**YOUR OBJECTIVE:** From the records below, extract only the lines running from the line with "http : http_result;" to the line with "(** ** Strings *)", both lines included, reproducing them exactly.

(Data extracted from a collection)

*** Block opens ***

(** * Crowd-Behavior-Evaluation: zone classifier and alert manager

    A shallow embedding of [src/classification/zone_classifier.py],
    [src/alerts/alert_manager.py] and [src/alerts/instruction_generator.py],
    with the properties of the specification stated and settled against
    it.

    Modelling conventions.
    - Python [float]s are idealised as exact rationals [Q]: no rounding, no
      infinities.  The one place where a not-a-number value is observable
      (pandas' mean and max of an empty column) has a type of its own,
      [pynum].
    - Python exceptions are values of [PyErr]; a function that may raise
      returns [result A].
    - [dict]s that are iterated over or written as a literal table are
      association lists in insertion order; [dict]s updated by key while the
      program runs are [gmap]s, and [set]s are [gset]s.
    - Mutation of [self] is explicit state passing: a method returns its
      value together with the new object.
    - [time.time()] is an input: each read of the clock made by a method is a
      parameter of the embedded method, in the order of the reads.
    - The file system is an input of the constructor that reads it: a path
      is missing, or cannot be opened, or does not hold JSON, or holds a
      JSON value. *)

From Stdlib Require Import QArith Qround Lqa ZArith String List Sorted.
From stdpp Require Import base option list strings gmap.

Local Open Scope string_scope.

(** ** Python primitives *)

Inductive PyErr : Type :=
  | KeyError (key : string)
  | ValueError
  | IndexError
  | ZeroDivisionError
  | FileNotFoundError (path : string)
  | IsADirectoryError (path : string)
  | PermissionError (path : string)
  | UnicodeDecodeError
  | JSONDecodeError
  | TypeError.

Inductive result (A : Type) : Type :=
  | Ok (a : A)
  | Raise (e : PyErr).
Arguments Ok {A} a.
Arguments Raise {A} e.

#[global] Instance result_ret : MRet result := fun A a => Ok a.
#[global] Instance result_bind : MBind result := fun A B f m =>
  match m with
  | Ok a => f a
  | Raise e => Raise e
  end.

(** [a < b] on floats. *)
Definition Qlt_bool (a b : Q) : bool := negb (Qle_bool b a).

(** Python's two-argument [min(a, b)]: [b] when [b < a], else [a]. *)
Definition py_min (a b : Q) : Q := if Qlt_bool b a then b else a.

(** Python's two-argument [max(a, b)]: [b] when [b > a], else [a]. *)
Definition py_max (a b : Q) : Q := if Qlt_bool a b then b else a.

(** Float division [a / b], which raises on a zero divisor. *)
Definition py_div (a b : Q) : result Q :=
  if Qeq_bool b 0 then Raise ZeroDivisionError else Ok (a / b)%Q.

(** [d[k]] on a dict kept as an association list. *)
Fixpoint assoc_lookup {V : Type} (k : string) (d : list (string * V)) : option V :=
  match d with
  | [] => None
  | (k', v) :: d' => if String.eqb k k' then Some v else assoc_lookup k d'
  end.

Definition dict_get {V : Type} (d : list (string * V)) (k : string) : result V :=
  match assoc_lookup k d with
  | Some v => Ok v
  | None => Raise (KeyError k)
  end.

(** [cfg[k]] where the section [k] of a JSON document may be absent. *)
Definition section {V : Type} (k : string) (s : option V) : result V :=
  match s with
  | Some v => Ok v
  | None => Raise (KeyError k)
  end.

(** [l.index(x)]: position of the first occurrence, or [ValueError]. *)
Fixpoint list_index (x : string) (l : list string) : result Z :=
  match l with
  | [] => Raise ValueError
  | y :: l' => if String.eqb y x then Ok 0%Z
               else i ← list_index x l'; Ok (i + 1)%Z
  end.

(** [l[i]] with Python's negative indices. *)
Definition list_getitem (l : list string) (i : Z) : result string :=
  let n := Z.of_nat (length l) in
  let j := if (i <? 0)%Z then (i + n)%Z else i in
  if ((0 <=? j) && (j <? n))%Z
  then match nth_error l (Z.to_nat j) with
       | Some x => Ok x
       | None => Raise IndexError
       end
  else Raise IndexError.

(** [round(x, 2)]: to the nearest hundredth, ties to even. *)
Definition round_half_even (q : Q) : Z :=
  let f := Qfloor q in
  let r := (q - inject_Z f)%Q in
  if Qlt_bool r (1 # 2) then f
  else if Qlt_bool (1 # 2) r then (f + 1)%Z
  else if Z.even f then f else (f + 1)%Z.

Definition py_round2 (q : Q) : Q :=
  (inject_Z (round_half_even (q * 100)) / 100)%Q.

(** ** The zone classifier ([zone_classifier.py]) *)

Module ZoneClassifier.

(** *** The configuration document

    [config/classification_config.json] is data outside the program; it is a
    parameter of everything below.  The path may be missing, unreadable, not
    JSON or hold a JSON value that is not an object; the top-level sections
    of an object may be absent; inside a section the entries the code reads
    are taken to be present and numeric. *)

(** One entry of [classification_thresholds]. *)
Record LevelInfo : Type := {
  density_min : Q;
  density_max : Q;
  color_hex : string;
  color_name : string;
  alert_level : string;
  requires_action : bool;
  description : string
}.

(** [movement_thresholds]: the two entries the code reads,
    [['speed']['fast']] and [['direction_variance']['panic']]. *)
Record MovementThresholds : Type := {
  speed_fast : Q;
  direction_variance_panic : Q
}.

Record SeverityWeights : Type := {
  density_weight : Q;
  speed_weight : Q;
  variance_weight : Q
}.

(** [elevation_rules['panic_detection']]. *)
Record PanicDetection : Type := {
  panic_enabled : bool;
  panic_speed_threshold : Q;
  panic_variance_threshold : Q;
  elevation_amount : Z
}.

(** [elevation_rules['orderly_evacuation']]. *)
Record OrderlyEvacuation : Type := {
  orderly_enabled : bool;
  orderly_speed_threshold : Q;
  orderly_variance_threshold : Q
}.

Record ElevationRules : Type := {
  panic_detection : PanicDetection;
  orderly_evacuation : OrderlyEvacuation
}.
(** * QueryStore: the query-management and access-control contract

    A shallow embedding of two backends of the repository:

    - [Mongo]: the Express + Mongoose server of [src/server.js]
      (tags embedded in the query document);
    - [D1]: the Hono + Cloudflare D1 function, first file of
      [src/unnamed/part_000] (relational schema of [src/schema.sql],
      tags in the join table [query_tags]).

    Strings are sequences of code units in the range 0..255 (Rocq's
    [ascii]); [trim] and [toLowerCase] are ECMAScript's restricted to
    that range.  The request body is typed as the API documents it:
    [title] and [text] are strings or absent, [tags] is an array of
    strings or absent.  The caller identity is the one the
    authentication middleware has bound to the request. *)

From Stdlib Require Import Bool Arith ZArith NArith Lia List.
From Stdlib Require Import Sorting.Permutation Sorting.Sorted.
From Stdlib.Strings Require Import Ascii String Byte.
Import ListNotations.

Local Open Scope string_scope.
Local Open Scope list_scope.

(* ================================================================== *)
(** ** JavaScript strings *)

Module JS.

(** ECMAScript WhiteSpace and LineTerminator code units below 256:
    TAB, LF, VT, FF, CR, SP and NBSP. *)
Definition is_ws (c : ascii) : bool :=
  let n := N_of_ascii c in
  (N.leb 9 n && N.leb n 13) || N.eqb n 32 || N.eqb n 160.

(** Simple lower-case mapping of the code units below 256: A-Z and
    the Latin-1 capitals U+00C0..U+00DE except the multiplication sign
    U+00D7 move up by 32. *)
Definition lower_char (c : ascii) : ascii :=
  let n := N_of_ascii c in
  if (N.leb 65 n && N.leb n 90)
     || (N.leb 192 n && N.leb n 222 && negb (N.eqb n 215))
  then ascii_of_N (n + 32) else c.

(** [String.prototype.toLowerCase] *)
Fixpoint toLowerCase (s : string) : string :=
  match s with
  | EmptyString => EmptyString
  | String c s' => String (lower_char c) (toLowerCase s')
  end.

Fixpoint trimStart (s : string) : string :=
  match s with
  | EmptyString => EmptyString
  | String c s' => if is_ws c then trimStart s' else s
  end.

Fixpoint trimEnd (s : string) : string :=
  match s with
  | EmptyString => EmptyString
  | String c s' =>
      match trimEnd s' with
      | EmptyString => if is_ws c then EmptyString else String c EmptyString
      | r => String c r
      end
  end.

(** [String.prototype.trim] *)
Definition trim (s : string) : string := trimEnd (trimStart s).

(** ToBoolean on a string: only the empty string is falsy. *)
Definition truthy (s : string) : bool :=
  match s with EmptyString => false | String _ _ => true end.

(** ToBoolean on a value that may be [undefined]. *)
Definition truthy_opt (o : option string) : bool :=
  match o with None => false | Some s => truthy s end.

(** [String.prototype.split] with a one-character separator. *)
Fixpoint split (sep : ascii) (s : string) : list string :=
  match s with
  | EmptyString => [EmptyString]
  | String c s' =>
      if Ascii.eqb c sep then EmptyString :: split sep s'
      else match split sep s' with
           | [] => [String c EmptyString]
           | h :: t => String c h :: t
           end
  end.

(** [Array.prototype.join] *)
Fixpoint join (sep : string) (l : list string) : string :=
  match l with
  | [] => EmptyString
  | [x] => x
  | x :: rest => x ++ sep ++ join sep rest
  end.

(** A string that does not begin with white space. *)
Definition starts_clean (s : string) : bool :=
  match s with
  | EmptyString => true
  | String c _ => negb (is_ws c)
  end.

(** [s.includes(c)] for a single character. *)
Fixpoint has_char (c : ascii) (s : string) : bool :=
  match s with
  | EmptyString => false
  | String d s' => Ascii.eqb d c || has_char c s'
  end.

(** [String.prototype.includes] *)
Fixpoint includes (needle hay : string) : bool :=
  String.prefix needle hay
  || match hay with
     | EmptyString => false
     | String _ rest => includes needle rest
     end.

End JS.

(* ================================================================== *)
(** ** Tag normalisation, shared by every backend

    [tags.map(tag => tag.trim().toLowerCase()).filter(tag => tag)] *)

Definition normalise_tag (tag : string) : string :=
  JS.toLowerCase (JS.trim tag).

Definition tagValues (tags : list string) : list string :=
  filter JS.truthy (map normalise_tag tags).

(** [tags ? tags.map(...).filter(...) : []] *)
Definition processedTags (tags : option (list string)) : list string :=
  match tags with
  | Some l => tagValues l
  | None => []
  end.

(** A normalised tag: what normalisation leaves as it is, and not
    empty. *)
Definition tag_normal (t : string) : Prop :=
  normalise_tag t = t /\ JS.truthy t = true.

(* ================================================================== *)
(** ** Distinct values in ascending order

    What [{ $group: { _id: '$tags' } }, { $sort: { _id: 1 } }] and
    [SELECT DISTINCT ... ORDER BY ... ASC] compute on strings, compared
    code unit by code unit. *)

Definition distinct (l : list string) : list string :=
  nodup string_dec l.

Fixpoint insert_asc (x : string) (l : list string) : list string :=
  match l with
  | [] => [x]
  | h :: t => if String.leb x h then x :: h :: t else h :: insert_asc x t
  end.

Definition sort_asc (l : list string) : list string :=
  fold_right insert_asc [] l.

(* ================================================================== *)
(** ** The browser code ([src/share.js]) *)

Module Frontend.

(** [processTags]: the tags field of the form, split at commas. *)
Definition processTags (tagsString : string) : list string :=
  filter JS.truthy (map normalise_tag (JS.split "," tagsString)).

End Frontend.

(* ================================================================== *)
(** ** JSON values and HTTP responses *)

#[warnings="-register-all"]
Inductive json : Type :=
| JNull
| JBool (b : bool)
| JNum (z : Z)
| JStr (s : string)
| JArr (l : list json)
| JObj (fields : list (string * json)).

Definition keys (j : json) : list string :=
  match j with
  | JObj fields => map fst fields
  | _ => []
  end.

Fixpoint assoc (k : string) (fields : list (string * json)) : option json :=
  match fields with
  | [] => None
  | (k', v) :: rest => if String.eqb k k' then Some v else assoc k rest
  end.

(** Property read [j.k]; [None] is [undefined]. *)
Definition obj_get (k : string) (j : json) : option json :=
  match j with
  | JObj fields => assoc k fields
  | _ => None
  end.

(** Property write on an object literal: an existing key keeps its
    place and takes the new value, a new key goes last. *)
Fixpoint obj_set (k : string) (v : json) (fields : list (string * json))
  : list (string * json) :=
  match fields with
  | [] => [(k, v)]
  | (k', v') :: rest =>
      if String.eqb k k' then (k', v) :: rest else (k', v') :: obj_set k v rest
  end.

Definition str_array (l : list string) : json := JArr (map JStr l).

Definition json_opt_str (o : option string) : json :=
  match o with Some s => JStr s | None => JNull end.

Record Response : Type := mkResponse { status : Z; body : json }.

Definition message (code : Z) (msg : string) : Response :=
  mkResponse code (JObj [("message", JStr msg)]).
(** C8: every process of a run (each transcode, the concatenation, the
    render) is spawned with [-y] right after the program name, so the
    encoder overwrites what it finds at its destination.  The destination
    of the render is the output path resolved from the arguments; it does
    not depend on the file system, so a second run, started in the world
    the first one left, renders to the same path, again with [-y]. *)
Theorem C8_overwrite_everywhere (host : Host) (args : Namespace)
    (w : World) :
  let first := main host args w in
  let again := main host args first.2 in
  (exists new,
     spawned first.2 = spawned w ++ new /\
     Forall (fun inv => overwrites (argv inv)) new /\
     match first.1 with
     | inr _ =>
         exists inv,
           last new = Some inv /\
           destination (argv inv)
           = Some (PurePath.str (output_of_args host args))
     | inl _ => True
     end) /\
  (exists new,
     spawned again.2 = spawned first.2 ++ new /\
     Forall (fun inv => overwrites (argv inv)) new /\
     match again.1 with
     | inr _ =>
         exists inv,
           last new = Some inv /\
           destination (argv inv)
           = Some (PurePath.str (output_of_args host args))
     | inl _ => True
     end).
Proof.
  intros first again. split; apply main_overwrites.
Qed.

(** C9: the test is on the lowered suffix, so it does not see letter
    case: the audio options of the render are AAC at 320k exactly when
    the suffix of the output path is one of [.mp4], [.mP4], [.Mp4] and
    [.MP4], and stream copy for every other suffix; they sit in the
    vector between the video options and the closing options. *)
Theorem C9_case_insensitive (cover audio output : Path) :
  (In (PurePath.suffix output) [".mp4"; ".mP4"; ".Mp4"; ".MP4"] <->
   audio_codec output = ["-c:a"; "aac"; "-b:a"; "320k"]) /\
  (~ In (PurePath.suffix output) [".mp4"; ".mP4"; ".Mp4"; ".MP4"] <->
   audio_codec output = ["-c:a"; "copy"]) /\
  render_cmd cover audio output =
    video_options cover audio ++ audio_codec output
    ++ closing_options output /\
  audio_codec (PurePath.of_string "/album/FULL-GPU.MP4")
    = ["-c:a"; "aac"; "-b:a"; "320k"] /\
  audio_codec (PurePath.of_string "/album/Mix.Mp4")
    = ["-c:a"; "aac"; "-b:a"; "320k"].
Proof.
  fold mp4_suffixes.
  split; [|split; [|split; [reflexivity|by vm_compute]]].
  - split; [apply audio_codec_mp4|].
    intros H. destruct (decide (In (PurePath.suffix output) mp4_suffixes))
      as [Hin|Hout]; [done|].
    apply audio_codec_other in Hout. congruence.
  - split; [apply audio_codec_other|].
    intros H Hin. apply audio_codec_mp4 in Hin. congruence.
Qed.



(** ** Names in the scratch directory *)

Section Names.

Lemma count_split (sep : ascii) (s : string) :
  Str.count sep s = 0 -> Str.split sep s = [s].
Proof.
  induction s as [|c s IH]; simpl; [done|].
  destruct (Ascii.eqb c sep); [done|]. intros H. by rewrite IH.
Qed.

Lemma count_leading_slashes (s : string) :
  Str.count "/" s = 0 -> PurePath.leading_slashes s = 0.
Proof.
  destruct s as [|c s]; [done|]. simpl.
  destruct (Ascii.eqb_spec c "/") as [->|Hne]; [done|]. intros _.
  destruct c as [[] [] [] [] [] [] [] []]; try reflexivity. by destruct Hne.
Qed.
(** * auto_bot.py: price fetcher, formatter, scheduler and chat handlers

    A shallow embedding of [auto_bot.py].  Python's mutable globals
    ([last_prices], [responses]), the file [prices.json], the console and the
    messages handed to the chat platform form an explicit [world]; what the
    outside answers during one call (the wall clock, the HTTP request, the file
    write) is an [env].  Exceptions are values of a small state-and-error
    monad in which a mutation made before a [Raise] stays made, as in Python.

    Number model: a Python [float] is a binary64 value of the standard
    library's [SpecFloat], with its signed zeros, infinities and NaN;
    [round(x, 2)] and the [,.2f] format work on the exact value of the double,
    ties to even, and [round] returns the double nearest to the decimal it
    finds.  [last_prices] holds floats, the only values the script ever
    stores in it.  Strings are byte strings (UTF-8).

    The clock of an [env] is local time in Asia/Bangkok, as
    [datetime.datetime.now(ZoneInfo("Asia/Bangkok"))] reads it. *)

From Stdlib Require Import QArith Qround Qabs Qpower Lqa Ascii String.
From Stdlib Require Import Floats.SpecFloat.
From stdpp Require Import gmap strings list pretty.

Close Scope Q_scope.
Local Open Scope string_scope.

(** ** Exceptions and the monad *)

Inductive exn_class : Set :=
  | KeyError | TypeError | ValueError | OverflowError | AttributeError
  | OSError | RequestException | JSONDecodeError | TelegramError.

Record exn : Set := Exn { exn_cls : exn_class; exn_str : string }.

Inductive result (A : Type) : Type :=
  | Ok (a : A)
  | Raise (e : exn).
Arguments Ok {A} a.
Arguments Raise {A} e.

(** A computation over a mutable state [S]: the state is returned on both
    outcomes. *)
Definition M (S A : Type) : Type := S → result A * S.

Global Instance M_ret {S} : MRet (M S) := λ A a s, (Ok a, s).

Global Instance M_bind {S} : MBind (M S) := λ A B f m s,
  match m s with
  | (Ok a, s') => f a s'
  | (Raise e, s') => (Raise e, s')
  end.

Definition raise {S A} (e : exn) : M S A := λ s, (Raise e, s).

(** [try: m except Exception as e: h e] *)
Definition try_except {S A} (m : M S A) (h : exn → M S A) : M S A := λ s,
  match m s with
  | (Ok a, s') => (Ok a, s')
  | (Raise e, s') => h e s'
  end.

Definition gets {S A} (f : S → A) : M S A := λ s, (Ok (f s), s).
Definition modify {S} (f : S → S) : M S unit := λ s, (Ok tt, f s).

Definition lift_result {S A} (r : result A) : M S A := λ s, (r, s).

(** [for x in l: body x] *)
Fixpoint for_each {S X} (l : list X) (body : X → M S unit) : M S unit :=
  match l with
  | [] => mret tt
  | x :: l' => body x ;; for_each l' body
  end.

(** ** Python dicts whose iteration order matters

    A [dict] keeps its keys in insertion order; assigning to a key that is
    present replaces the value in place. *)

Fixpoint dict_get {V} (d : list (string * V)) (k : string) : option V :=
  match d with
  | [] => None
  | (k', v) :: d' => if decide (k' = k) then Some v else dict_get d' k
  end.

Fixpoint dict_set {V} (d : list (string * V)) (k : string) (v : V)
  : list (string * V) :=
  match d with
  | [] => [(k, v)]
  | (k', v') :: d' =>
      if decide (k' = k) then (k, v) :: d' else (k', v') :: dict_set d' k v
  end.

(** ** Numbers: binary64 *)

Abbreviation double := spec_float.

Definition prec : Z := 53.
Definition emax : Z := 1024.

Global Instance double_eq_dec : EqDecision double.
Proof. solve_decision. Defined.

(** The double nearest to an integer, ties to even; an infinity when the
    integer is out of range. *)
Definition double_of_int (n : Z) : double := binary_normalize prec emax n 0 false.

(** The double nearest to [n / d], for [n] and [d] below [2 ^ 53] in
    magnitude: the correctly rounded quotient of two exact doubles. *)
Definition nearest_double (n d : Z) : double :=
  SFdiv prec emax (double_of_int n) (double_of_int d).

(** [x < y] on floats; false when either is NaN. *)
Definition float_ltb (x y : double) : bool := SFltb x y.

(** [x == y] on floats. *)
Definition float_eqb (x y : double) : bool := SFeqb x y.

(** The exact value of the finite double with mantissa [m] and exponent
    [e]. *)
Definition exact (m : positive) (e : Z) : Q := (inject_Z (Zpos m) * 2 ^ e)%Q.

(** Nearest integer, ties to even. *)
Definition round_half_even (x : Q) : Z :=
  let f := Qfloor x in
  match (x - inject_Z f ?= 1 # 2)%Q with
  | Lt => f
  | Gt => (f + 1)%Z
  | Eq => if Z.even f then f else (f + 1)%Z
  end.

(** [round(x, 2)]: the number of hundredths nearest to the exact value, ties
    to even, then the double nearest to that decimal, with the sign of [x].
    From [2 ^ 53] hundredths on, that double is [x] itself; zeros, infinities
    and NaN round to themselves. *)
Definition round2 (x : double) : double :=
  match x with
  | S754_finite s m e =>
      let cents := round_half_even (exact m e * 100)%Q in
      if (cents =? 0)%Z then S754_zero s
      else if (cents <? 2 ^ 53)%Z
           then nearest_double (if s then - cents else cents)%Z 100
           else x
  | _ => x
  end.

(** ** JSON values, as [resp.json()] returns them *)

Unset Elimination Schemes.
Inductive json : Type :=
  | JNull
  | JBool (b : bool)
  | JInt (n : Z)
  | JFloat (x : double)
  | JStr (s : string)
  | JArr (l : list json)
  | JObj (kvs : list (string * json)).
Set Elimination Schemes.

(** [v[k]] with a string key [k] *)
Definition subscript (v : json) (k : string) : result json :=
  match v with
  | JObj kvs =>
      match dict_get kvs k with
      | Some x => Ok x
      | None => Raise (Exn KeyError k)
      end
  | _ => Raise (Exn TypeError "bad subscript")
  end.

(** ** Dates and times *)

Record date : Set := Date { year : N; month : N; day : N }.

Record datetime : Set :=
  DateTime { dt_date : date; hour : N; minute : N; second : N }.

Global Instance date_eq_dec : EqDecision date.
Proof. solve_decision. Defined.

Global Instance date_countable : Countable date.
Proof.
  apply (inj_countable' (λ d, (year d, month d, day d))
                        (λ t, Date t.1.1 t.1.2 t.2)).
  by intros [].
Defined.

(** ** The world *)

Inductive indicator : Set := Up | Down | Flat | Unknown.

Global Instance indicator_eq_dec : EqDecision indicator.
Proof. solve_decision. Defined.

(** A snapshot: symbol to (price or [None], movement indicator), in
    insertion order. *)
Abbreviation snapshot := (list (string * (option double * indicator))).

Record outgoing : Type :=
  Outgoing { out_chat : Z; out_text : string; out_parse_mode : option string }.

Inductive file_state : Type :=
  | FileJson (m : gmap string double)   (* holds a dumped price map *)
  | FilePartial.                   (* truncated by a write that failed *)

Record world : Type := World {
  last_prices : gmap string double;
  responses : list (string * string);
  prices_file : file_state;
  stdout : list string;
  outbox : list outgoing
}.

Inductive http_result : Type :=
  | RequestFails (e : exn)           (* [requests.get] raises *)
  | Response (body : result json).   (* what [resp.json()] gives or raises *)

Inductive write_outcome : Type :=
  | WriteOk
  | OpenFails (e : exn)     (* [open] raises, the file is untouched *)
  | DumpFails (e : exn).    (* [json.dump] raises after [open] truncated it *)

(** [chat] is what the chat platform answers to the one message a call may
    hand to it: [None] when it takes the message, the exception otherwise. *)
Record env : Type := Env {
  clock : datetime;
  http : http_result;
  disk : write_outcome;
  chat : option exn
}.

Definition set_last_prices (lp : gmap string double) (w : world) : world :=
  World lp (responses w) (prices_file w) (stdout w) (outbox w).
Definition set_prices_file (f : file_state) (w : world) : world :=
  World (last_prices w) (responses w) f (stdout w) (outbox w).
Definition set_stdout (o : list string) (w : world) : world :=
  World (last_prices w) (responses w) (prices_file w) o (outbox w).
Definition set_outbox (o : list outgoing) (w : world) : world :=
  World (last_prices w) (responses w) (prices_file w) (stdout w) o.

Definition print (line : string) : M world unit :=
  modify (λ w, set_stdout (stdout w ++ [line]) w).

(** [await bot.send_message(...)], [await message.reply_text(...)] *)
Definition send (e : env) (m : outgoing) : M world unit :=
  match chat e with
  | None => modify (λ w, set_outbox (outbox w ++ [m]) w)
  | Some ex => raise ex
  end.

Definition TICKERS : list (string * string) :=
  [("BTC", "bitcoin"); ("ETH", "ethereum"); ("BNB", "binancecoin");
   ("SOL", "solana"); ("XAU", "tether-gold")].

(** ** Strings *)

(** [needle in hay] *)
Fixpoint contains (needle hay : string) : bool :=
  String.prefix needle hay
  || match hay with
     | "" => false
     | String _ hay' => contains needle hay'
     end.

(** [s.replace(old, new)] for a non-empty [old]: occurrences are replaced
    from the left and do not overlap; [skip] counts the characters of a
    replaced occurrence still to be dropped. *)
Fixpoint replace_from (old new s : string) (skip : nat) : string :=
  match s with
  | "" => ""
  | String c s' =>
      match skip with
      | S k => replace_from old new s' k
      | O =>
          if String.prefix old s
          then new ++ replace_from old new s' (String.length old - 1)
          else String c (replace_from old new s' 0)
      end
  end.

Definition str_replace (s old new : string) : string := replace_from old new s 0.

(** ** What the chat platform delivers *)

Record message : Type := Message { msg_chat : Z; msg_text : option string }.

Record user : Type := User { user_id : Z; full_name : string }.

Inductive status : Set :=
  | creator | administrator | member | restricted | left | kicked.

Global Instance status_eq_dec : EqDecision status.
Proof. solve_decision. Defined.

Record chat_member_updated : Type := ChatMemberUpdated {
  cm_chat : Z;
  old_status : status;
  new_status : status;
  new_user : user
}.

Record update : Type := Update {
  upd_message : option message;
  upd_chat_member : option chat_member_updated
}.

(** ** Files read at start-up and on reload *)

(** What opening a file for reading and [json.load] can meet: no file, a
    file that cannot be read, text that is not JSON, or a JSON object. *)
Inductive disk_file (A : Type) : Type :=
  | Absent
  | Unreadable (e : exn)
  | Garbled
  | Holds (a : A).
Arguments Absent {A}.
Arguments Unreadable {A} e.
Arguments Garbled {A}.
Arguments Holds {A} a.

Inductive read_error : Type :=
  | FileNotFound
  | NotJson
  | OtherError (e : exn).

(** [with open(path, "r", encoding="utf-8") as f: return json.load(f)] *)
Definition json_load {A} (f : disk_file A) : read_error + A :=
  match f with
  | Absent => inl FileNotFound
  | Unreadable e => inl (OtherError e)
  | Garbled => inl NotJson
  | Holds a => inr a
  end.

(** [except (FileNotFoundError, json.JSONDecodeError): return {}] *)
Definition load_last_prices (f : disk_file (gmap string double))
  : result (gmap string double) :=
  match json_load f with
  | inr prices => Ok prices
  | inl FileNotFound | inl NotJson => Ok ∅
  | inl (OtherError e) => Raise e
  end.

(** [except FileNotFoundError: return {}]; text that is not JSON is not
    caught. *)
Definition load_responses (f : disk_file (list (string * string)))
  : result (list (string * string)) :=
  match json_load f with
  | inr table => Ok table
  | inl FileNotFound => Ok []
  | inl NotJson => Raise (Exn JSONDecodeError "Expecting value")
  | inl (OtherError e) => Raise e
  end.

(** What a later read of [prices.json] meets, given what the writes left. *)
Definition on_disk (f : file_state) : disk_file (gmap string double) :=
  match f with
  | FileJson m => Holds m
  | FilePartial => Garbled
  end.

Definition set_responses (table : list (string * string)) (w : world) : world :=
  World (last_prices w) table (prices_file w) (stdout w) (outbox w).

Section Bot.

(** Library functions and configuration the script relies on: [float] applied
    to a [str], [str.lower], the integer in [GROUP_ID], [User.mention_html]. *)
Variable float_of_str : string → option double.
Variable str_lower : string → string.
Variable GROUP_ID : Z.
Variable mention_html : user → string.

(** [float(v)] *)
Definition float (v : json) : result double :=
  match v with
  | JInt n =>
      match double_of_int n with
      | S754_infinity _ => Raise (Exn OverflowError "int too large")
      | x => Ok x
      end
  | JFloat x => Ok x
  | JBool b => Ok (if b then double_of_int 1 else S754_zero false)
  | JStr s =>
      match float_of_str s with
      | Some q => Ok q
      | None => Raise (Exn ValueError s)
      end
  | _ => Raise (Exn TypeError "float() argument")
  end.

(** ** Load / save prices *)

(** [with open(PRICES_FILE, "w") as f: json.dump(prices, f, indent=4)] *)
Definition write_prices_file (e : env) (prices : gmap string double)
  : M world unit :=
  match disk e with
  | WriteOk => modify (set_prices_file (FileJson prices))
  | OpenFails ex => raise ex
  | DumpFails ex => modify (set_prices_file FilePartial) ;; raise ex
  end.

Definition save_last_prices (e : env) (prices : gmap string double)
  : M world unit :=
  try_except (write_prices_file e prices)
    (λ ex, print ("Error saving prices.json: " ++ exn_str ex)).

(** ** Fetch live market prices *)

(** The frame of one call of [get_market_prices]: the globals and the local
    dict [prices]. *)
Record frame : Type := Frame { globals : world; prices : snapshot }.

*** Block closes ***

**ANSWER SPACE:**
  http : http_result;
  disk : write_outcome;
  chat : option exn
}.

Definition set_last_prices (lp : gmap string double) (w : world) : world :=
  World lp (responses w) (prices_file w) (stdout w) (outbox w).
Definition set_prices_file (f : file_state) (w : world) : world :=
  World (last_prices w) (responses w) f (stdout w) (outbox w).
Definition set_stdout (o : list string) (w : world) : world :=
  World (last_prices w) (responses w) (prices_file w) o (outbox w).
Definition set_outbox (o : list outgoing) (w : world) : world :=
  World (last_prices w) (responses w) (prices_file w) (stdout w) o.

Definition print (line : string) : M world unit :=
  modify (λ w, set_stdout (stdout w ++ [line]) w).

(** [await bot.send_message(...)], [await message.reply_text(...)] *)
Definition send (e : env) (m : outgoing) : M world unit :=
  match chat e with
  | None => modify (λ w, set_outbox (outbox w ++ [m]) w)
  | Some ex => raise ex
  end.

Definition TICKERS : list (string * string) :=
  [("BTC", "bitcoin"); ("ETH", "ethereum"); ("BNB", "binancecoin");
   ("SOL", "solana"); ("XAU", "tether-gold")].

(** ** Strings *)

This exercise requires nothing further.